Литмир - Электронная Библиотека

Привлечем к сравнению еще пейзаж — нюэненский: один из вариантов «Пасторского сада». Как ни удивительно, он по духу ближе к арльскому, чем парижский, хотя по цвету и настроению совершенно другой. Зимний северный пасторский сад меланхоличен, летняя южная долина Ла Кро исполнена ликования, однако в основе лежит та же романтически-антропоморфная концепция. Деревья, горизонт, постройки, фигуры людей — все сопряжено не только композиционно, но духовно, причем, взаимодействуя, ни один предмет не теряет собственного «лица». Вот этого нет в «Долине Монмартра». Разве там мельница на горизонте имеет, хоть наполовину, такую сильную «индивидуальность» и эмоциональную напряженность, как башня на горизонте «Пасторского сада»? Нет, мельница выглядит просто внешним элементом композиции, призванным оживить монотонность линии горизонта.

Но, конечно, среди массы парижских пейзажей Ван Гога есть и такие, где сказывается неповторимость его видения. Например, «Жаворонок над полем пшеницы». Волнуемые ветром колосья и звонкое голубое небо написаны по-импрессионистически, однако кто из импрессионистов решился бы поместить в центре столь заметную, единственную и четко выделенную летящую птицу — акцент неожиданный и даже грубоватый для импрессионистического пейзажа?

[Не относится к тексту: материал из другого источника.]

(** Refuse a key of another type. *)
Definition require_type (key expected : string) : script unit :=
  let! actual := TYPE key in
  if decide (actual <> "none" /\ actual <> expected)
  then Raise ("WRONGTYPE " +:+ key +:+ " must be " +:+ expected)
  else Return tt.
Fixpoint require_types (l : list (string * string)) : script unit :=
  match l with
  | [] => Return tt
  | (key, expected) :: l' => let* _ := require_type key expected in require_types l'
  end.

Definition putSessionScript (KEYS ARGV : list string) : script Z :=
  let* _ := require_type KEYS.[1] "hash" in
  do! HSET KEYS.[1]
    [("creation", ARGV.[1]); ("last_access", ARGV.[2]);
     ("inactive_timeout", ARGV.[3]); ("final_timeout", ARGV.[4]);
     ("owner_id", ARGV.[5]); ("last_rotation", ARGV.[6]); ("labels", ARGV.[7])];
  if (0 <? number ARGV.[8])%Z then do! PEXPIRE KEYS.[1] ARGV.[8]; Return 1%Z else Return 1%Z.

(** The computation of the time to live that three scripts share: the stored and
    the proposed access time, and [ttl_ms]. *)
Definition deadline_ttl (key access ttl : string) : script (Z * Z * Z) :=
  let! current := HGET key "last_access" in
  let current_access := field current in
  let proposed_access := number access in
  let effective_access := Z.max current_access proposed_access in
  let ttl_ms := number ttl in
  let! inactive := HGET key "inactive_timeout" in
  let inactive_ms := num (field inactive * 1000) in
  let! creation := HGET key "creation" in
  let! final := HGET key "final_timeout" in
  let creation := field creation in
  let final_timeout := field final in
  let! (sec, usec) := TIME in
  let now_ms := num (num (number sec * 1000) + number usec / 1000) in
  let final_ms := num (num (num (creation + final_timeout) * 1000) - now_ms) in
  let inactive_deadline_ms := num (num (num (effective_access * 1000) + inactive_ms) - now_ms) in
  let ttl_ms := if ((0 <? inactive_ms) && (inactive_deadline_ms <? ttl_ms))%Z
                then inactive_deadline_ms else ttl_ms in
  let ttl_ms := if ((0 <? final_timeout) && (final_ms <? ttl_ms))%Z then final_ms else ttl_ms in
  Return (current_access, proposed_access, ttl_ms).

(** [for ... do if EXISTS key == 1 then PEXPIRE key ttl_ms end end] *)
Fixpoint expire_all (ks : list string) (ttl_ms : Z) : script unit :=
  match ks with
  | [] => Return tt
  | k :: ks' =>
      let! e := EXISTS k in
      if (e =? 1)%Z then do! PEXPIRE k (FormatInt ttl_ms); expire_all ks' ttl_ms
      else expire_all ks' ttl_ms
  end.

(** A step taken only under a condition. *)
Definition when (b : bool) (p : script unit) : script unit := if b then p else Return tt.
Definition cmd (c : command) : script unit := Call c (fun _ => Return tt).

Definition touchSessionScript (KEYS ARGV : list string) : script Z :=
  let* _ := require_types [(KEYS.[1], "hash"); (KEYS.[2], "string"); (KEYS.[3], "hash");
                           (KEYS.[4], "hash"); (KEYS.[5], "set")] in
  let! e := EXISTS KEYS.[1] in
  if (e =? 0)%Z then Return 0%Z
  else
  let! g := GET KEYS.[2] in
  if decide (g <> Some ARGV.[4]) then Return (-1)%Z
  else
  let* (current_access, proposed_access, ttl_ms) := deadline_ttl KEYS.[1] ARGV.[1] ARGV.[3] in
  if (ttl_ms <=? 0)%Z then Return 0%Z
  else
  let* _ := when (current_access <? proposed_access)%Z
    (do! HSET KEYS.[1] [("last_access", ARGV.[1])]; expire_all KEYS ttl_ms) in
  let! rotation := HGET KEYS.[1] "last_rotation" in
  let* _ := when (match rotation with
                  | None => true
                  | Some r => bool_decide (tonumber r = Some 0%Z)
                  end)
    (cmd (HSET KEYS.[1] [("last_rotation", ARGV.[2])])) in
  Return 1%Z.

(** [ErrNotFound] for 0, [ErrConflict] for -1. *)
Definition zero_result (r : Z) : option error := if (r =? 0)%Z then Some ErrNotFound else None.
Definition int_result (r : Z) : option error :=
  if (r =? 0)%Z then Some ErrNotFound else if (r =? -1)%Z then Some ErrConflict else None.

(** One cookie of [ApplySessionControls]: name, value, hash and flag. *)
Fixpoint apply_cookies (KEYS ARGV : list string) (i count : nat) : script unit :=
  match count with
  | 0 => Return tt
  | S count' =>
      let offset := 15 + i * 4 in
      let name := ARGV.[offset] in
      if decide (ARGV.[offset + 3] = "1") then
        do! HDEL KEYS.[4] name;
        do! HDEL KEYS.[5] name;
        apply_cookies KEYS ARGV (S i) count'
      else
        do! HSET KEYS.[4] [(name, ARGV.[offset + 1])];
        do! HSET KEYS.[5] [(name, ARGV.[offset + 2])];
        apply_cookies KEYS ARGV (S i) count'
  end.

Definition applySessionControlsScript (KEYS ARGV : list string) : script Z :=
  let* _ := require_types [(KEYS.[1], "hash"); (KEYS.[2], "string"); (KEYS.[3], "string");
                           (KEYS.[4], "hash"); (KEYS.[5], "hash"); (KEYS.[6], "set")] in
  let! e := EXISTS KEYS.[1] in
  if (e =? 0)%Z then Return 0%Z
  else if (number ARGV.[9] <=? 0)%Z then Return 0%Z
  else
  let! g := GET KEYS.[2] in
  if decide (g <> Some ARGV.[1]) then Return (-1)%Z
  else
  let rotate := bool_decide (ARGV.[8] = "1") in
  let* taken :=
    if negb rotate then Return false
    else if decide (ARGV.[12] = ARGV.[13]) then Return true
    else if decide (KEYS.[3] = KEYS.[2]) then Return false
    else let! e := EXISTS KEYS.[3] in Return (e =? 1)%Z in
  if (taken : bool) then Return (-1)%Z
  else
  let* (current_access, proposed_access, ttl_ms) := deadline_ttl KEYS.[1] ARGV.[6] ARGV.[9] in
  if (ttl_ms <=? 0)%Z then Return 0%Z
  else
  let! previous := HGET KEYS.[1] "owner_id" in
  let previous := default "0" previous in
  let previous_owner_key := ARGV.[11] +:+ previous in
  let new_owner_key := ARGV.[11] +:+ ARGV.[3] in
  let set_owner := bool_decide (ARGV.[2] = "1") in
  let other := negb (bool_decide (previous = ARGV.[3])) in
  let had := negb (bool_decide (previous = "0")) in
  let* _ := when set_owner (
    let* _ := require_type new_owner_key "set" in
    when (had && other) (require_type previous_owner_key "set")) in
  let* _ := when (set_owner && other) (
    do! HSET KEYS.[1] [("owner_id", ARGV.[3])];
    do! SADD new_owner_key ARGV.[1];
    let* _ := when (0 <? number ARGV.[10])%Z (cmd (PEXPIRE new_owner_key ARGV.[10])) in
    when had (cmd (SREM previous_owner_key ARGV.[1]))) in
  let* _ := when (bool_decide (ARGV.[4] = "1")) (cmd (HSET KEYS.[1] [("labels", ARGV.[5])])) in
  let advanced := rotate || (0 <? number ARGV.[14])%Z in
  let newer := (current_access <? proposed_access)%Z in
  let* _ := when newer (cmd (HSET KEYS.[1] [("last_access", ARGV.[6])])) in
  let advanced := advanced || newer in
  let! rotation := HGET KEYS.[1] "last_rotation" in
  let later := (field rotation <? number ARGV.[7])%Z in
  let* _ := when later (cmd (HSET KEYS.[1] [("last_rotation", ARGV.[7])])) in
  let advanced := advanced || later in
  let active_key := if rotate then KEYS.[3] else KEYS.[2] in
  let* _ := when rotate (
    do! SET KEYS.[3] ARGV.[1] (Some (FormatInt ttl_ms));
    do! DEL [KEYS.[2]];
    do! SREM KEYS.[6] ARGV.[12];
    cmd (SADD KEYS.[6] ARGV.[13])) in
  let* _ := apply_cookies KEYS ARGV 0 (Z.to_nat (number ARGV.[14])) in
  let* _ := when advanced
    (expire_all [KEYS.[1]; active_key; KEYS.[4]; KEYS.[5]; KEYS.[6]] ttl_ms) in
  Return 1%Z.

Для Ван Гога же этот взлетающий жаворонок — самое главное: ради него и взята композиция до элементарности, до дерзости простая — три горизонтальные зоны: трава, стена колосьев, небо и больше ничего, без переходов, без планов, без единой вертикали. И только жаворонок, как трепетная мысль человеческая, между землей и небом. Антонен Арто тонко заметил по поводу этой картины: «Каков же должен быть живописец, который бы до такой степени не был в собственном смысле слова живописцем, чтобы, как Ван Гог, осмелиться взять сюжет такой обезоруживающей простоты»[65].

В Париже он только иногда «осмеливается» поступать совершенно по-своему. Аналогичные наблюдения можно было бы сделать над натюрмортами. Многочисленные цветы в вазах и ветки цветов, которые он писал чуть ли не ежедневно, конечно, очень красивы, но напоминают больше о цветах Эдуарда Мане, чем о будущих арльских «Подсолнечниках». Опять-таки за некоторыми исключениями. Исключения представляют тоже подсолнечники — парижские. Они изображены срезанными и лежащими: тяжелые, массивные, кроваво-сочные головы с лепестками, уже скрюченными, — антропоморфные цветы, подлинно цветы Ван Гога; никто другой их не написал бы так.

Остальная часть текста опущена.